Stored data:
[Start of Attachment]
(** * IMPACT: near-Earth-object impact visualisation ([nasa.py])

    A shallow embedding of the core of [nasa.py]: the impact-effect
    calculator [calculate_impact_effects] and the map builder
    [create_impact_map] (flattening, ranking, site assignment, overlays and
    printed report).

    Numbers.  Python's [float] and [int] values are embedded as exact
    numbers: the JSON numbers and coordinates as rationals ([Q]), the
    results of the physics formulas, which involve [math.pi] and fractional
    powers, as reals ([R]).  IEEE-754 rounding, overflow, infinities and NaN
    are outside this embedding; every statement below is about the exact
    arithmetic the formulas denote. *)

From Stdlib Require Import Reals Machin Lra QArith Qreals List String Ascii Bool Arith
  Lia Permutation Sorted DecimalString.
Import ListNotations.

(** * Python numbers produced by the calculator *)

Module PyNum.

Local Open Scope R_scope.

(** A Python number: a [float], or the [complex] that [**] returns for a
    negative base and a fractional exponent. *)
Inductive pynum : Type :=
| PyFloat (x : R)
| PyComplex (re im : R).

(** [complex(a)] *)
Definition to_complex (a : pynum) : R * R :=
  match a with
  | PyFloat x => (x, 0)
  | PyComplex re im => (re, im)
  end.

(** [a * b]: float product, or the complex product once either side is
    complex. *)
Definition py_mul (a b : pynum) : pynum :=
  match a, b with
  | PyFloat x, PyFloat y => PyFloat (x * y)
  | _, _ =>
      let (ar, ai) := to_complex a in
      let (br, bi) := to_complex b in
      PyComplex (ar * br - ai * bi) (ar * bi + ai * br)
  end.

(** [x ** y] for a float [x] and a positive, non-integral float literal [y]
    (0.43 and 0.33 in the source).  A positive base gives [exp (y * ln x)];
    a zero base gives 0.0; a negative base is handed to the complex power,
    which returns [|x|**y * (cos (pi*y) + sin (pi*y) j)]. *)
Definition float_pow (x y : R) : pynum :=
  if Rlt_dec 0 x then PyFloat (Rpower x y)
  else if Rlt_dec x 0 then
    PyComplex (Rpower (- x) y * cos (PI * y)) (Rpower (- x) y * sin (PI * y))
  else PyFloat 0.

End PyNum.
Export PyNum.

(** * The impact-effect calculator *)

Module Calculator.

Local Open Scope R_scope.

(** The dictionary returned by [calculate_impact_effects]; its five keys are
    fixed, so it is a record.  [energy_megatons] is built from integer powers
    only and is always a float. *)
Record impact_effects : Type := {
  crater_diameter : pynum;
  energy_megatons : R;
  severe_damage_radius : pynum;
  moderate_damage_radius : pynum;
  light_damage_radius : pynum
}.

Definition calculate_impact_effects (diameter_km velocity_kmps : R) : impact_effects :=
  let crater_diameter :=
    py_mul (PyFloat (diameter_km * 20)) (float_pow (velocity_kmps / 17) 0.43) in
  let mass := (4 / 3) * PI * (diameter_km * 500) ^ 3 * 2500 in
  let energy_joules := 0.5 * mass * (velocity_kmps * 1000) ^ 2 in
  let energy_megatons := energy_joules / 4.184e15 in
  let severe_damage := py_mul (float_pow energy_megatons 0.33) (PyFloat 2.2) in
  let moderate_damage := py_mul (float_pow energy_megatons 0.33) (PyFloat 5.5) in
  let light_damage := py_mul (float_pow energy_megatons 0.33) (PyFloat 15) in
  {| crater_diameter := crater_diameter;
     energy_megatons := energy_megatons;
     severe_damage_radius := severe_damage;
     moderate_damage_radius := moderate_damage;
     light_damage_radius := light_damage |}.

End Calculator.
Export Calculator.

(** * Python values and the builtins the map builder uses *)

Module Py.

(** A decoded JSON document, as [response.json()] returns it: [None],
    [bool], a number, [str], [list], or a [dict] in insertion order (the
    order [.items()] iterates in).  A number is kept as its value: [int]
    and [float] are not told apart.  A dictionary is the association list of
    its items; Python dictionaries have no duplicate keys, and lookup takes
    the first binding. *)
#[local] Unset Elimination Schemes.
Inductive json : Type :=
| JNull
| JBool (b : bool)
| JNum (q : Q)
| JStr (s : string)
| JList (l : list json)
| JDict (kvs : list (string * json)).
#[local] Set Elimination Schemes.
(** * pilot2 event service and generic HPC workflow: a shallow embedding

    The development follows two source files of the repository:
    - [pilot/test/test_eventservice.py]: the [TestESHook] work source and the
      unit tests pinning the behaviour of the event-service classes;
    - [pilot/workflow/generic_hpc.py]: the [run] entry point of the generic
      HPC workflow with its [try]/[except] skeleton.

    The event-service classes themselves ([ESProcess], [ESManager]) are not
    among these files; their definitions below follow the specification and
    the test messages, and say so.

    Python lists are Rocq lists, Python [int] is [Z], byte strings are
    [string], dictionaries keyed by strings are [gmap string _]. *)

From stdpp Require Import base list strings gmap.
From Stdlib Require Import ZArith Lia Ascii.

Local Open Scope Z_scope.
Local Open Scope list_scope.

(** ** The event-service hook used by the tests *)

Module Hook.
Section TestESHook.

(** An event range is an opaque JSON object for the hook: it is only moved
    between lists, never inspected. *)
Context {EventRange OutMessage PayloadSpec : Type}.

(** The four private attributes set by [TestESHook.__init__]. *)
Record TestESHook := mkHook {
  payload : PayloadSpec;
  event_ranges : list EventRange;
  injected_event_ranges : list EventRange;
  outputs : list OutMessage
}.

(** [__init__]: the job file gives the payload and the ranges; the two
    bookkeeping lists start empty. *)
Definition init (job_payload : PayloadSpec) (job_ranges : list EventRange)
  : TestESHook :=
  mkHook job_payload job_ranges [] [].

Definition get_payload (self : TestESHook) : PayloadSpec := payload self.

(** One iteration of the [for _ in range(num_ranges)] loop: when the store
    is not empty, [pop(0)] its head and append it to both [ret] and the
    injected record. *)
Definition get_event_ranges_body (st : TestESHook * list EventRange)
  : TestESHook * list EventRange :=
  let '(self, ret) := st in
  match event_ranges self with
  | [] => (self, ret)
  | event_range :: rest =>
      (mkHook (payload self) rest
              (injected_event_ranges self ++ [event_range])
              (outputs self),
       ret ++ [event_range])
  end.

(** [get_event_ranges(self, num_ranges)]: [range(num_ranges)] has
    [Z.to_nat num_ranges] elements (none when [num_ranges <= 0]). The
    result pairs the returned list with the mutated hook. *)
Definition get_event_ranges (num_ranges : Z) (self : TestESHook)
  : list EventRange * TestESHook :=
  let '(self', ret) :=
    Nat.iter (Z.to_nat num_ranges) get_event_ranges_body (self, []) in
  (ret, self').

Definition handle_out_message (message : OutMessage) (self : TestESHook)
  : TestESHook :=
  mkHook (payload self) (event_ranges self) (injected_event_ranges self)
         (outputs self ++ [message]).

Definition get_injected_event_ranges (self : TestESHook) : list EventRange :=
  injected_event_ranges self.
(** X15: a product made by the form counts for its category and protects
    it.  After [handleSubmit] has created a product, under an identifier
    new to the store, with a category chosen whose id is not the name of a
    member of [Object.prototype], one more product is filed under that
    category; and the delete handler of a categories table whose rows were
    built from the new products refuses to delete the category. *)
Theorem created_product_blocks_delete now newProductId read w g :
  let out := ProductForm.handleSubmit None now newProductId read true w in
  Push "/dashboard/products" ∈ out.2 →
  ProductForm.categoryId (ProductForm.formData (ProductForm.ui w)) = g_id g →
  g_id g ≠ "" → JS.inherited (g_id g) = false →
  newProductId ∉ p_id <$> products (ProductForm.store w) →
  Categories.filed_under (g_id g) (products (ProductForm.store out.1))
  = S (Categories.filed_under (g_id g) (products (ProductForm.store w))) ∧
  (∀ reply t gs,
     g ∈ gs →
     Categories.categories (Categories.ui t)
       = Categories.aggregate (products (ProductForm.store out.1)) gs →
     Categories.deleteCategoryId (Categories.ui t) = Some (g_id g) →
     ¬ Categories.deletes (g_id g) (Categories.handleDeleteCategory reply t)).
Proof.
  intros out Hpush Hcat Hne Hord Hfresh.
  destruct (handleSubmit_saved _ _ _ _ _ _ Hpush)
    as (i & k & _ & [(Hk & _)|(Hk & Hset & _)]); [done|].
  fold out in Hset.
  assert (Categories.filed_under (g_id g) (products (ProductForm.store out.1))
          = S (Categories.filed_under (g_id g) (products (ProductForm.store w))))
    as Hcount.
  { rewrite Hset, Hk. unfold Categories.filed_under. simpl.
    rewrite (filter_all (fun p' => p_id p' ≠ newProductId)); last first.
    { intros p Hp <-. apply Hfresh. apply list_elem_of_fmap. eauto. }
    rewrite filter_app, length_app, filter_cons_True by (simpl; by rewrite Hcat).
    simpl. lia. }
  split; [done|]. intros reply t gs Hg Hrows Hdialog.
  destruct (CategoriesFacts.find_row (products (ProductForm.store out.1)) gs g Hg)
    as (c & Hc & _ & Hn).
  pose proof (CategoriesFacts.toRow_count (products (ProductForm.store out.1))
                g Hne Hord) as Hrow.
  simpl in Hrow. rewrite <- Hn, Hcount in Hrow.
  unfold Categories.deletes.
  erewrite (CategoriesFacts.handleDelete_blocked reply t (g_id g) c);
    [|done|done|by rewrite Hrows|by symmetry].
  simpl. intros H. no_such_call H.
Qed.

Lemma created_product_blocks_delete_witness :
  Categories.filed_under "g1"
    (products (ProductForm.store
       (ProductForm.handleSubmit None Samples.today Samples.fresh_id true true
          (Samples.new_product "g1")).1))
  = S (Categories.filed_under "g1" (products Samples.shelf)).
Proof.
  apply (created_product_blocks_delete Samples.today Samples.fresh_id true
           (Samples.new_product "g1") (Examples.category "g1" "Books")).
  - vm_compute. do 2 right. left.
  - reflexivity.
  - done.
  - reflexivity.
  - vm_compute. intros H. no_such_call H.
Defined.

(** *** What a save leaves alone *)

Lemma find_updated_other {A} (key : A → string) (write : A → A) (l : list A) k0 k :
  (∀ x, key (write x) = key x) →
  k ≠ k0 →
  List.find (fun x => bool_decide (key x = k))
    ((fun x => if bool_decide (key x = k0) then write x else x) <$> l)
  = List.find (fun x => bool_decide (key x = k)) l.
Proof.
  intros Hkey Hk. induction l as [|x l IH]; [done|]. rewrite fmap_cons. simpl.
  destruct (decide (key x = k0)) as [Hx|Hx].
  - rewrite (bool_decide_eq_true_2 _ Hx). rewrite Hkey.
    rewrite (bool_decide_eq_false_2 (key x = k)) by congruence. done.
  - rewrite (bool_decide_eq_false_2 _ Hx). by rewrite IH.
Qed.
[End of Attachment]
Aim of the exercise: Start with the line above that contains "light_damage_radius := light_damage" and stop after the line that contains "From stdpp Require". Output those lines exactly, and only those.

Written solution:
     light_damage_radius := light_damage |}.

End Calculator.
Export Calculator.

(** * Python values and the builtins the map builder uses *)

Module Py.

(** A decoded JSON document, as [response.json()] returns it: [None],
    [bool], a number, [str], [list], or a [dict] in insertion order (the
    order [.items()] iterates in).  A number is kept as its value: [int]
    and [float] are not told apart.  A dictionary is the association list of
    its items; Python dictionaries have no duplicate keys, and lookup takes
    the first binding. *)
#[local] Unset Elimination Schemes.
Inductive json : Type :=
| JNull
| JBool (b : bool)
| JNum (q : Q)
| JStr (s : string)
| JList (l : list json)
| JDict (kvs : list (string * json)).
#[local] Set Elimination Schemes.
(** * pilot2 event service and generic HPC workflow: a shallow embedding

    The development follows two source files of the repository:
    - [pilot/test/test_eventservice.py]: the [TestESHook] work source and the
      unit tests pinning the behaviour of the event-service classes;
    - [pilot/workflow/generic_hpc.py]: the [run] entry point of the generic
      HPC workflow with its [try]/[except] skeleton.

    The event-service classes themselves ([ESProcess], [ESManager]) are not
    among these files; their definitions below follow the specification and
    the test messages, and say so.

    Python lists are Rocq lists, Python [int] is [Z], byte strings are
    [string], dictionaries keyed by strings are [gmap string _]. *)

From stdpp Require Import base list strings gmap.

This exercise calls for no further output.